§ Exercise objective: Nothing but the lines from the one containing "unfold step_ok. cbn [fst snd] in *." through the one containing "tenantConfig _ e Hg)).", both included, should be given again, each exactly as written below.
Content starts
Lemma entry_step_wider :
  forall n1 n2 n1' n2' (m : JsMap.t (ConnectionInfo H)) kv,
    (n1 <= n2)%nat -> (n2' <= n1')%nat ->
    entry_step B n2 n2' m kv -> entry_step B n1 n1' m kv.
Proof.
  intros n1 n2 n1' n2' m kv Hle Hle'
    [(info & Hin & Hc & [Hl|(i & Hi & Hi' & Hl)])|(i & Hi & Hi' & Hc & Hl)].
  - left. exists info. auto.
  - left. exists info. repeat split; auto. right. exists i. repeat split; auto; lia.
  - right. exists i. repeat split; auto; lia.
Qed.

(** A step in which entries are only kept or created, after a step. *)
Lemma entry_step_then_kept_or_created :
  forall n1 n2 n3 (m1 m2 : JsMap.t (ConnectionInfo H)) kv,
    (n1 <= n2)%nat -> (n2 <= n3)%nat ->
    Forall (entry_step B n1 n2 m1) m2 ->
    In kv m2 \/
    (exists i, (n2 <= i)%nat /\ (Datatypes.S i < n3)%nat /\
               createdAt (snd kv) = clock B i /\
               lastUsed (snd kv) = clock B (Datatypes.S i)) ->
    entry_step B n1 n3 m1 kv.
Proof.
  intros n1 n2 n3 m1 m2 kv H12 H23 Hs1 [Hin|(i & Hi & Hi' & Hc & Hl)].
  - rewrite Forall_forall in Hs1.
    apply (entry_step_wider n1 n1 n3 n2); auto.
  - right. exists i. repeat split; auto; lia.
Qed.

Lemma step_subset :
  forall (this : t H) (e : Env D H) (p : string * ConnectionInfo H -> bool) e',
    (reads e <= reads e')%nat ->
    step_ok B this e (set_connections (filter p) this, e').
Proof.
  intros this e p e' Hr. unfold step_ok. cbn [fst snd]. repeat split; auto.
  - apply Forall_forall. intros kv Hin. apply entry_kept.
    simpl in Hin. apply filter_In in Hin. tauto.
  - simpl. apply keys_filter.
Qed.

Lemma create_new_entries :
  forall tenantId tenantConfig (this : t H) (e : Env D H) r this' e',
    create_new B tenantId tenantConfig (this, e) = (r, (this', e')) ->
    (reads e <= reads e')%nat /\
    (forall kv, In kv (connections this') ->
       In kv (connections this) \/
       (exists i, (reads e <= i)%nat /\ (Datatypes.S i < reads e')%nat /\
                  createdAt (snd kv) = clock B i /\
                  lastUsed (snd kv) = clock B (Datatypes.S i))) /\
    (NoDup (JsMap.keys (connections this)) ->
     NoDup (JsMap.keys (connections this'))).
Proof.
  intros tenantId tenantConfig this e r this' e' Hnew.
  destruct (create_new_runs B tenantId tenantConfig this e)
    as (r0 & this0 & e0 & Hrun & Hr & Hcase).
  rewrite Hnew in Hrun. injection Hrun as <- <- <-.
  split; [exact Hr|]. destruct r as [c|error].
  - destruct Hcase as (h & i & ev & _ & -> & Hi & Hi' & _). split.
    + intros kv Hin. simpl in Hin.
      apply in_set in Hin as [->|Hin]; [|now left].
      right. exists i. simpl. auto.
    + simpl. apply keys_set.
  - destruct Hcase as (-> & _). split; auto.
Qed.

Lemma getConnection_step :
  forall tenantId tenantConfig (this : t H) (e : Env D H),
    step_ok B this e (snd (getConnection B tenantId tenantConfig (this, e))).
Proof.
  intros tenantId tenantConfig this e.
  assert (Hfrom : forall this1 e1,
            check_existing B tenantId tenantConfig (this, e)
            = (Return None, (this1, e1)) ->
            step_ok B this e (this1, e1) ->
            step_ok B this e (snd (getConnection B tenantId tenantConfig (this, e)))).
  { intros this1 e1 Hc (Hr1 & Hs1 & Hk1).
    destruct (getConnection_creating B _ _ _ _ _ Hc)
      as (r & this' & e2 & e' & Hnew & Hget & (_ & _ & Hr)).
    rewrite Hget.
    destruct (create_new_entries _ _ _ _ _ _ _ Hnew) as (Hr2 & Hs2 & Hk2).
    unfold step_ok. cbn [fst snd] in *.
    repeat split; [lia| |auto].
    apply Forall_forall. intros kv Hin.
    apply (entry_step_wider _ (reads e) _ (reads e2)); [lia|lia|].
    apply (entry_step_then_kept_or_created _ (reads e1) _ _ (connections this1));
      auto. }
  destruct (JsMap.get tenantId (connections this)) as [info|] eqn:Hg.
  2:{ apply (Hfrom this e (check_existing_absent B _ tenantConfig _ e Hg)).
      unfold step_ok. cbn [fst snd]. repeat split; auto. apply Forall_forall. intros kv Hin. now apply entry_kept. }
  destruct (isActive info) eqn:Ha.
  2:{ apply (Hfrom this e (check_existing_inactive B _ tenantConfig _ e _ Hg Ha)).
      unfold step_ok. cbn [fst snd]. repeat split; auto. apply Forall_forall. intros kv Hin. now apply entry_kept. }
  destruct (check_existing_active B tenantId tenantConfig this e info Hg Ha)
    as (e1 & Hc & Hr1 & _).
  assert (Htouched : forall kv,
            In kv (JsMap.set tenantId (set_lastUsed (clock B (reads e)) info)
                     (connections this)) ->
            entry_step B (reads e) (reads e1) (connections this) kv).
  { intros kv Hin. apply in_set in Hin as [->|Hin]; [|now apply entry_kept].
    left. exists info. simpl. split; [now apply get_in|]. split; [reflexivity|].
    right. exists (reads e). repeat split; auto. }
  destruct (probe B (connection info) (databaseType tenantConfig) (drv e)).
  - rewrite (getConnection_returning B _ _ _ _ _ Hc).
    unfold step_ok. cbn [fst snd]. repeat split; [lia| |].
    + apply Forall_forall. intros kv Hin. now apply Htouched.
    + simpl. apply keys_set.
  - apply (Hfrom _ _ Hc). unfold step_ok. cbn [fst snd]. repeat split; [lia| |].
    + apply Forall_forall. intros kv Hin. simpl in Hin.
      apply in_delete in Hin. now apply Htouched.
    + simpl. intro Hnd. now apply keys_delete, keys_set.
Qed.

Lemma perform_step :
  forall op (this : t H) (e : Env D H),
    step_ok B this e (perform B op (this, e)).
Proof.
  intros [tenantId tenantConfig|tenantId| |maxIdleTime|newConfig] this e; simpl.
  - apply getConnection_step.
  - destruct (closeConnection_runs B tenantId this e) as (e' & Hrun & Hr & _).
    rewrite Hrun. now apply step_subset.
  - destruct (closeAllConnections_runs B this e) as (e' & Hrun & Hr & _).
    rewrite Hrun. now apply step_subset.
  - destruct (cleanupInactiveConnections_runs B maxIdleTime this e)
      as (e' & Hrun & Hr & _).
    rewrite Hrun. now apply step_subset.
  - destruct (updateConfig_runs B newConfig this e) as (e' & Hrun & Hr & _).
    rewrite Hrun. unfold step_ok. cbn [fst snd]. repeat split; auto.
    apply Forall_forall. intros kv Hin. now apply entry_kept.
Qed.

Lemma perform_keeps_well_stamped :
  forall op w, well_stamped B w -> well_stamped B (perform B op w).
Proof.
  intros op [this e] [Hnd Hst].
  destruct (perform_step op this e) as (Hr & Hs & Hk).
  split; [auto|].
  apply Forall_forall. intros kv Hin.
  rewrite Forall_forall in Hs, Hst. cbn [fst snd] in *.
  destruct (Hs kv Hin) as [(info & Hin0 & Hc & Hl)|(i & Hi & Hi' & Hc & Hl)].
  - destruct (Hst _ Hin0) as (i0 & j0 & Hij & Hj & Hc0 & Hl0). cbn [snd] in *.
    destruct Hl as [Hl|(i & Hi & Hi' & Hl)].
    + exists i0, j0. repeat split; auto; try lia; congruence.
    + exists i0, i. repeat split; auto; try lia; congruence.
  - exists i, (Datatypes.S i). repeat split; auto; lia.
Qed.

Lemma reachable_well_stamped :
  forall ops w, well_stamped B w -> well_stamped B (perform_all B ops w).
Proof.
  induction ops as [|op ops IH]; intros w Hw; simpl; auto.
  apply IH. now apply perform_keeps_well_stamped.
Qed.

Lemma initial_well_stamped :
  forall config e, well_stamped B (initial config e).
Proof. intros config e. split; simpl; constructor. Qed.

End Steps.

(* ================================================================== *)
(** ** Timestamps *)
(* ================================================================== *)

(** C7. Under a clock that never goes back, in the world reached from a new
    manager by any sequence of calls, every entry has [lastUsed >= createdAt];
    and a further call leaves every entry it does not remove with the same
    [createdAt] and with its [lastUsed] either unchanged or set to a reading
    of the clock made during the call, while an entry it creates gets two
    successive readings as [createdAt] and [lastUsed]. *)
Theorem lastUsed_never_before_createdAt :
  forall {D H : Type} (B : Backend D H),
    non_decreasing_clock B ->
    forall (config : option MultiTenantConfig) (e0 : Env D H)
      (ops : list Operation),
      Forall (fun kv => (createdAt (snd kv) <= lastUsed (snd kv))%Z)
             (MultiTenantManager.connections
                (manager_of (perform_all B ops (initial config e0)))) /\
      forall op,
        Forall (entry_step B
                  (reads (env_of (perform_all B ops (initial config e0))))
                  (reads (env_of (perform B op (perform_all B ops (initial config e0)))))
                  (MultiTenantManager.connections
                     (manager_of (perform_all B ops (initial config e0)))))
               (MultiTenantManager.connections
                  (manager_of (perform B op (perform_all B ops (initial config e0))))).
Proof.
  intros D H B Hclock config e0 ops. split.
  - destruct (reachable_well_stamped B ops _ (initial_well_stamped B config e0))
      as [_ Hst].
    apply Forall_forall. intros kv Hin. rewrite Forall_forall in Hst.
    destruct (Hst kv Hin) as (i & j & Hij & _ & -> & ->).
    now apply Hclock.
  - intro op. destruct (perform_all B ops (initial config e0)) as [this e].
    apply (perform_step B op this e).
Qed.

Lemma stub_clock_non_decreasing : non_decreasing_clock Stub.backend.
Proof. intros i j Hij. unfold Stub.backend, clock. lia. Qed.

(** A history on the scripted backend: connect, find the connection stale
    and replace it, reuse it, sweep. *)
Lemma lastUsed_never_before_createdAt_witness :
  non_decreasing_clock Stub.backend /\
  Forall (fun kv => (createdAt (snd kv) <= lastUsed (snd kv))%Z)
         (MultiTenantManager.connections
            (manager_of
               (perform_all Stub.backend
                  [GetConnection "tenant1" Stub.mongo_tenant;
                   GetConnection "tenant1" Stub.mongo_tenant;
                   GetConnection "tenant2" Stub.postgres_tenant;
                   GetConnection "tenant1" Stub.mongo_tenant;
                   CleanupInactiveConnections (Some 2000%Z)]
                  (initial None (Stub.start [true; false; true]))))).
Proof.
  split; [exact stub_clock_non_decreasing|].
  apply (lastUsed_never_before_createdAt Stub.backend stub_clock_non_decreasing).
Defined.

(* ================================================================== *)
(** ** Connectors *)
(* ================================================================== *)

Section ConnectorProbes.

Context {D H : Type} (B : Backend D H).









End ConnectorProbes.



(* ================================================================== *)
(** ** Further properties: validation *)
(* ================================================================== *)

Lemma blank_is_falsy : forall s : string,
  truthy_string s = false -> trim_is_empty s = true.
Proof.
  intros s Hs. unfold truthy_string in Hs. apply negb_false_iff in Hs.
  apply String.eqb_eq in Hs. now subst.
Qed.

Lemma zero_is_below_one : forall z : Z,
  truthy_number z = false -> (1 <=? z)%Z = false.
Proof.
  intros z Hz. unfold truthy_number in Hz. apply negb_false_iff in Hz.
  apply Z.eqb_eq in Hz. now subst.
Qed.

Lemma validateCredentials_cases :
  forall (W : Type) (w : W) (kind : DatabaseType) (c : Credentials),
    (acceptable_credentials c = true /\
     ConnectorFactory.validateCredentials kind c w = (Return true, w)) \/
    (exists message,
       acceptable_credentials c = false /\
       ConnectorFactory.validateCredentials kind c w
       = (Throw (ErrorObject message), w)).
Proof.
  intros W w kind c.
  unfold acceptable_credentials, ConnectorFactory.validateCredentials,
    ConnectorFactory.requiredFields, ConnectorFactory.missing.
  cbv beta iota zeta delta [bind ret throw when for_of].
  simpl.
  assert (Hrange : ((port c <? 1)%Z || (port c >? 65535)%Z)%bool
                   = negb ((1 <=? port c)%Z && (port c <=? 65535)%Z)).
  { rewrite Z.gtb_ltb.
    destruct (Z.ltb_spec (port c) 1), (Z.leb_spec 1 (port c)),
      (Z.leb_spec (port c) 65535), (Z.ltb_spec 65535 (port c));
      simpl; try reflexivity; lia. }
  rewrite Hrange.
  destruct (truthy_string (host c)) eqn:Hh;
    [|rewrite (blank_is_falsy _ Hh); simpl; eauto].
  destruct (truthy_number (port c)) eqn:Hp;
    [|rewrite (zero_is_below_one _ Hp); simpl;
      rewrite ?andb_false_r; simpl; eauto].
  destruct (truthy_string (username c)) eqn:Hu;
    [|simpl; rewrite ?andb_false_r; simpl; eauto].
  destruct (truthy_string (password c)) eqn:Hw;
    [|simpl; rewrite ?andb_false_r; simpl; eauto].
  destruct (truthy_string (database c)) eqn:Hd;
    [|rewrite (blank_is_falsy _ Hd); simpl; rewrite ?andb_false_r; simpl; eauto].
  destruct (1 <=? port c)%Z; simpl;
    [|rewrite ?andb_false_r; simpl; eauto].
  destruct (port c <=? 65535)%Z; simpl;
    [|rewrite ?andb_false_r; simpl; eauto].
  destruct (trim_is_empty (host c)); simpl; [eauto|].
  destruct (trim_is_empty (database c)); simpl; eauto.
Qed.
Content ends
§ Response to the task:
    unfold step_ok. cbn [fst snd] in *.
    repeat split; [lia| |auto].
    apply Forall_forall. intros kv Hin.
    apply (entry_step_wider _ (reads e) _ (reads e2)); [lia|lia|].
    apply (entry_step_then_kept_or_created _ (reads e1) _ _ (connections this1));
      auto. }
  destruct (JsMap.get tenantId (connections this)) as [info|] eqn:Hg.
  2:{ apply (Hfrom this e (check_existing_absent B _ tenantConfig _ e Hg)).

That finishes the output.